The data
(* ===== verification/Clique.v ===== *)
(** * Proof-of-authority consensus (consensus/clique)

    The signers authorized to seal blocks change by the votes they cast in the
    headers.  A snapshot is the state of the vote after a block; the engine keeps
    snapshots in a cache and, at checkpoints, in a database, and applies headers
    on top of the nearest one it has. *)
From S2P Require Import Prelude GoMonad.
Local Open Scope Z_scope.

Abbreviation Address := Z (only parsing).
Abbreviation Hash := Z (only parsing).

Definition checkpointInterval : Z := 1024.
Definition epochLength : Z := 30000.
Definition blockPeriod : Z := 15.
Definition extraVanity : Z := 32.
Definition extraSeal : Z := 65.
Definition AddressLength : Z := 20.
Definition nonceAuthVote : list Z := replicate 8 255.
Definition nonceDropVote : list Z := replicate 8 0.
Definition diffInTurn : Z := 2.
Definition diffNoTurn : Z := 1.

(** A header, with the fields that are hashed for its signature. *)
Record Header := mkHeader {
  ParentHash : Hash;
  UncleHash : Hash;
  Coinbase : Address;
  Root : Hash;
  TxHash : Hash;
  ReceiptHash : Hash;
  Bloom : list Z;
  Difficulty : option Z;
  Number : option Z;
  GasLimit : option Z;
  GasUsed : option Z;
  Time : option Z;
  Extra : list Z;
  MixDigest : Hash;
  Nonce : list Z
}.

Definition with_extra (e : list Z) (h : Header) : Header :=
  mkHeader (ParentHash h) (UncleHash h) (Coinbase h) (Root h) (TxHash h) (ReceiptHash h) (Bloom h) (Difficulty h)
    (Number h) (GasLimit h) (GasUsed h) (Time h) e (MixDigest h) (Nonce h).

(** What the engine uses of MoacLib: the hash of a header, the Keccak hash of
    the encoding of its fields, the recovery of the public key of a signature,
    the hash of an empty list of uncles, the bytes of addresses and hashes. *)
Class CliqueLib := {
  Header_Hash : Header -> Hash;
  rlpKeccak256 : Header -> list Z;
  Ecrecover : list Z -> list Z -> result (list Z);
  Keccak256 : list Z -> list Z;
  emptyUncles : Hash;
  Address_list : Address -> list Z;
  Address_of : list Z -> Address
}.

Record Vote := mkVote {
  v_Signer : Address;
  v_Block : Z;
  v_Address : Address;
  v_Authorize : bool
}.

Record Tally := mkTally {
  t_Authorize : bool;
  t_Votes : Z
}.

Record Snapshot := mkSnapshot {
  s_Number : Z;
  s_Hash : Hash;
  Signers : gset Address;
  Recents : gmap Z Address;
  Votes : list Vote;
  s_Tally : gmap Address Tally
}.

#[export] Instance Vote_eq_dec : EqDecision Vote.
Proof. solve_decision. Defined.

#[export] Instance Tally_eq_dec : EqDecision Tally.
Proof. solve_decision. Defined.

(** The errors of the engine. *)
Inductive CliqueError :=
| errUnknownBlock
| errInvalidCheckpointBeneficiary
| errInvalidVote
| errInvalidCheckpointVote
| errMissingVanity
| errMissingSignature
| errExtraSigners
| errInvalidCheckpointSigners
| errInvalidMixDigest
| errInvalidUncleHash
| errInvalidDifficulty
| ErrInvalidTimestamp
| errInvalidVotingChain
| errUnauthorized
| ErrFutureBlock
| ErrUnknownAncestor
| errLibrary.

(** A call with an error result, which may panic. *)
Definition checked (A : Type) : Type := outcome (A + CliqueError).

Definition fine {A : Type} (a : A) : checked A := Ret (inl a).
Definition fails {A : Type} (e : CliqueError) : checked A := Ret (inr e).

Definition cbind {A B : Type} (m : checked A) (f : A -> checked B) : checked B :=
  match m with
  | Ret (inl a) => f a
  | Ret (inr e) => Ret (inr e)
  | Panic => Panic
  | OutOfFuel => OutOfFuel
  end.

Declare Scope clique_scope.
Delimit Scope clique_scope with clique.
Notation "x <- m ;; f" := (cbind m (fun x => f)) (at level 100, m at next level, right associativity) : clique_scope.
Local Open Scope clique_scope.

Section clique.
Context `{CliqueLib}.

(** The hash a signer signs: of the header without the signature at the end of
    its extra data, which has to be there. *)
Definition sigHash (header : Header) : outcome (list Z) :=
  if Z.of_nat (length (Extra header)) <? 65 then Panic
  else Ret (rlpKeccak256 (with_extra (take (length (Extra header) - 65) (Extra header)) header)).

(** The account that signed the header.  The cache of signatures, keyed by the
    hash of the whole header, only holds what this computes. *)
Definition ecrecover (header : Header) : checked Address :=
  if Z.of_nat (length (Extra header)) <? extraSeal then fails errMissingSignature
  else
    let signature := drop (length (Extra header) - Z.to_nat extraSeal) (Extra header) in
    match sigHash header with
    | Ret h =>
        match Ecrecover h signature with
        | Ok (_ :: key) => fine (Address_of (drop 12 (Keccak256 key)))
        | Ok [] => Panic
        | Err => fails errLibrary
        end
    | _ => Panic
    end.

(** ** Snapshots (snapshot.go) *)
Definition newSnapshot (number : Z) (hash : Hash) (signers : list Address) : Snapshot :=
  mkSnapshot number hash (list_to_set signers) ∅ [] ∅.

Definition validVote (s : Snapshot) (address : Address) (authorize : bool) : bool :=
  let signer := bool_decide (address ∈ Signers s) in
  (signer && negb authorize) || (negb signer && authorize).

Definition with_tally (t : gmap Address Tally) (s : Snapshot) : Snapshot :=
  mkSnapshot (s_Number s) (s_Hash s) (Signers s) (Recents s) (Votes s) t.

Definition with_votes (v : list Vote) (s : Snapshot) : Snapshot :=
  mkSnapshot (s_Number s) (s_Hash s) (Signers s) (Recents s) v (s_Tally s).

Definition with_recents (r : gmap Z Address) (s : Snapshot) : Snapshot :=
  mkSnapshot (s_Number s) (s_Hash s) (Signers s) r (Votes s) (s_Tally s).

Definition with_signers (g : gset Address) (s : Snapshot) : Snapshot :=
  mkSnapshot (s_Number s) (s_Hash s) g (Recents s) (Votes s) (s_Tally s).

Definition cast (address : Address) (authorize : bool) (s : Snapshot) : bool * Snapshot :=
  if negb (validVote s address authorize) then (false, s)
  else
    match s_Tally s !! address with
    | Some old => (true, with_tally (<[address := mkTally (t_Authorize old) (t_Votes old + 1)]> (s_Tally s)) s)
    | None => (true, with_tally (<[address := mkTally authorize 1]> (s_Tally s)) s)
    end.

Definition uncast (address : Address) (authorize : bool) (s : Snapshot) : bool * Snapshot :=
  match s_Tally s !! address with
  | None => (false, s)
  | Some tally =>
      if negb (Bool.eqb (t_Authorize tally) authorize) then (false, s)
      else if t_Votes tally >? 1 then
        (true, with_tally (<[address := mkTally (t_Authorize tally) (t_Votes tally - 1)]> (s_Tally s)) s)
      else (true, with_tally (delete address (s_Tally s)) s)
  end.

(** [len(Signers)/2 + 1]. *)
Definition signer_limit (s : Snapshot) : Z := Z.of_nat (size (Signers s)) / 2 + 1.

(** Let the signer that falls out of the window sign again. *)
Definition shift_recents (number : Z) (s : Snapshot) : Snapshot :=
  let limit := signer_limit s in
  if number >=? limit then with_recents (delete (number - limit) (Recents s)) s else s.

(** The first vote of the signer on the address, uncast and removed. *)
Fixpoint discard_vote (signer address : Address) (before votes : list Vote) (s : Snapshot) : Snapshot :=
  match votes with
  | [] => s
  | v :: rest =>
      if (v_Signer v =? signer) && (v_Address v =? address) then
        let s' := snd (uncast (v_Address v) (v_Authorize v) s) in
        with_votes (before ++ rest) s'
      else discard_vote signer address (before ++ [v]) rest s
  end.

(** The votes a deauthorized signer cast, uncast and removed one by one. *)
Fixpoint discard_votes_of (signer : Address) (votes : list Vote) (s : Snapshot) : list Vote * Snapshot :=
  match votes with
  | [] => ([], s)
  | v :: rest =>
      if v_Signer v =? signer then
        discard_votes_of signer rest (snd (uncast (v_Address v) (v_Authorize v) s))
      else
        let r := discard_votes_of signer rest s in (v :: fst r, snd r)
  end.

Definition nonce_vote (nonce : list Z) : option bool :=
  if bool_decide (nonce = nonceAuthVote) then Some true
  else if bool_decide (nonce = nonceDropVote) then Some false
  else None.

(** The vote passed: the account changes sides. *)
Definition pass_vote (number : Z) (account : Address) (authorize : bool) (s : Snapshot) : Snapshot :=
  let s1 :=
    if authorize then with_signers ({[account]} ∪ Signers s) s
    else
      let s' := shift_recents number (with_signers (Signers s ∖ {[account]}) s) in
      let r := discard_votes_of account (Votes s') s' in
      with_votes (fst r) (snd r) in
  let s2 := with_votes (filter (fun v => v_Address v <> account) (Votes s1)) s1 in
  with_tally (delete account (s_Tally s2)) s2.

(** The signer of a header, if it may sign now. *)
Definition authorized (header : Header) (s : Snapshot) : checked Address :=
  signer <- ecrecover header;;
  if negb (bool_decide (signer ∈ Signers s)) then fails errUnauthorized
  else if bool_decide (signer ∈ (map_to_list (Recents s)).*2) then fails errUnauthorized
  else fine signer.

(** The vote of a header: the signer's previous one on the account is replaced,
    and the account changes sides when more than half of the signers agree. *)
Definition count_vote (number : Z) (signer : Address) (header : Header) (s : Snapshot) : checked Snapshot :=
  let account := Coinbase header in
  let s1 := discard_vote signer account [] (Votes s) s in
  match nonce_vote (Nonce header) with
  | None => fails errInvalidVote
  | Some authorize =>
      let c := cast account authorize s1 in
      let s2 := if fst c then with_votes (Votes (snd c) ++ [mkVote signer number account authorize]) (snd c)
                else snd c in
      let tally := default (mkTally false 0) (s_Tally s2 !! account) in
      fine (if t_Votes tally >? Z.of_nat (size (Signers s2)) / 2
            then pass_vote number account (t_Authorize tally) s2 else s2)
  end.

Definition header_number (header : Header) : outcome Z := big_Uint64 (Number header).

(** One iteration of [apply]. *)
Definition apply_header (epoch : Z) (s : Snapshot) (header : Header) : checked Snapshot :=
  match header_number header with
  | Ret number =>
      if epoch =? 0 then Panic
      else
        let s0 := if number mod epoch =? 0 then with_tally ∅ (with_votes [] s) else s in
        let s1 := shift_recents number s0 in
        signer <- authorized header s1;;
        count_vote number signer header (with_recents (<[number := signer]> (Recents s1)) s1)
  | _ => Panic
  end.

Fixpoint apply_loop (epoch : Z) (headers : list Header) (s : Snapshot) : checked Snapshot :=
  match headers with
  | [] => fine s
  | h :: rest => s' <- apply_header epoch s h;; apply_loop epoch rest s'
  end.

(** The numbers of the headers are consecutive. *)
Fixpoint consecutive (headers : list Header) : outcome bool :=
  match headers with
  | h :: ((h' :: _) as rest) =>
      a ← header_number h; b ← header_number h';
      if negb (b =? u64 (a + 1)) then Ret false else consecutive rest
  | _ => Ret true
  end.

Definition apply (epoch : Z) (s : Snapshot) (headers : list Header) : checked Snapshot :=
  match headers with
  | [] => fine s
  | first :: _ =>
      match consecutive headers, header_number first with
      | Ret true, Ret n0 =>
          if negb (n0 =? u64 (s_Number s + 1)) then fails errInvalidVotingChain
          else
            s' <- apply_loop epoch headers s;;
            fine (mkSnapshot (u64 (s_Number s' + Z.of_nat (length headers)))
                    (match last headers with Some h => Header_Hash h | None => s_Hash s' end)
                    (Signers s') (Recents s') (Votes s') (s_Tally s'))
      | Ret false, _ => fails errInvalidVotingChain
      | _, _ => Panic
      end
  end.

(** The exchange sort of [signers]: the inner loop leaves the least of the
    remaining addresses in front. *)
Fixpoint exchange_pass (x : Address) (l : list Address) : Address * list Address :=
  match l with
  | [] => (x, [])
  | y :: l' =>
      if x >? y then let r := exchange_pass y l' in (fst r, x :: snd r)
      else let r := exchange_pass x l' in (fst r, y :: snd r)
  end.

Fixpoint exchange_sort (n : nat) (l : list Address) : list Address :=
  match n, l with
  | S n', x :: l' => let r := exchange_pass x l' in fst r :: exchange_sort n' (snd r)
  | _, _ => l
  end.

(** The signers in ascending order; the order of the bytes of an address is the
    order of the numbers.  The order in which the map is visited does not
    matter. *)
Definition signers (s : Snapshot) : list Address :=
  let l := elements (Signers s) in exchange_sort (length l) l.

Fixpoint signer_offset (signer : Address) (l : list Address) : Z :=
  match l with
  | [] => 0
  | a :: l' => if a =? signer then 0 else 1 + signer_offset signer l'
  end.

Definition inturn (s : Snapshot) (number : Z) (signer : Address) : outcome bool :=
  let l := signers s in
  if Z.of_nat (length l) =? 0 then Panic
  else Ret (number mod Z.of_nat (length l) =? signer_offset signer l).

End clique.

Your instructions
Scan the records above for the string "false", then copy each line where it turns up.

Result for this task
  if negb (validVote s address authorize) then (false, s)
  | None => (false, s)
      if negb (Bool.eqb (t_Authorize tally) authorize) then (false, s)
  else if bool_decide (nonce = nonceDropVote) then Some false
      let tally := default (mkTally false 0) (s_Tally s2 !! account) in
      if negb (b =? u64 (a + 1)) then Ret false else consecutive rest
      | Ret false, _ => fails errInvalidVotingChain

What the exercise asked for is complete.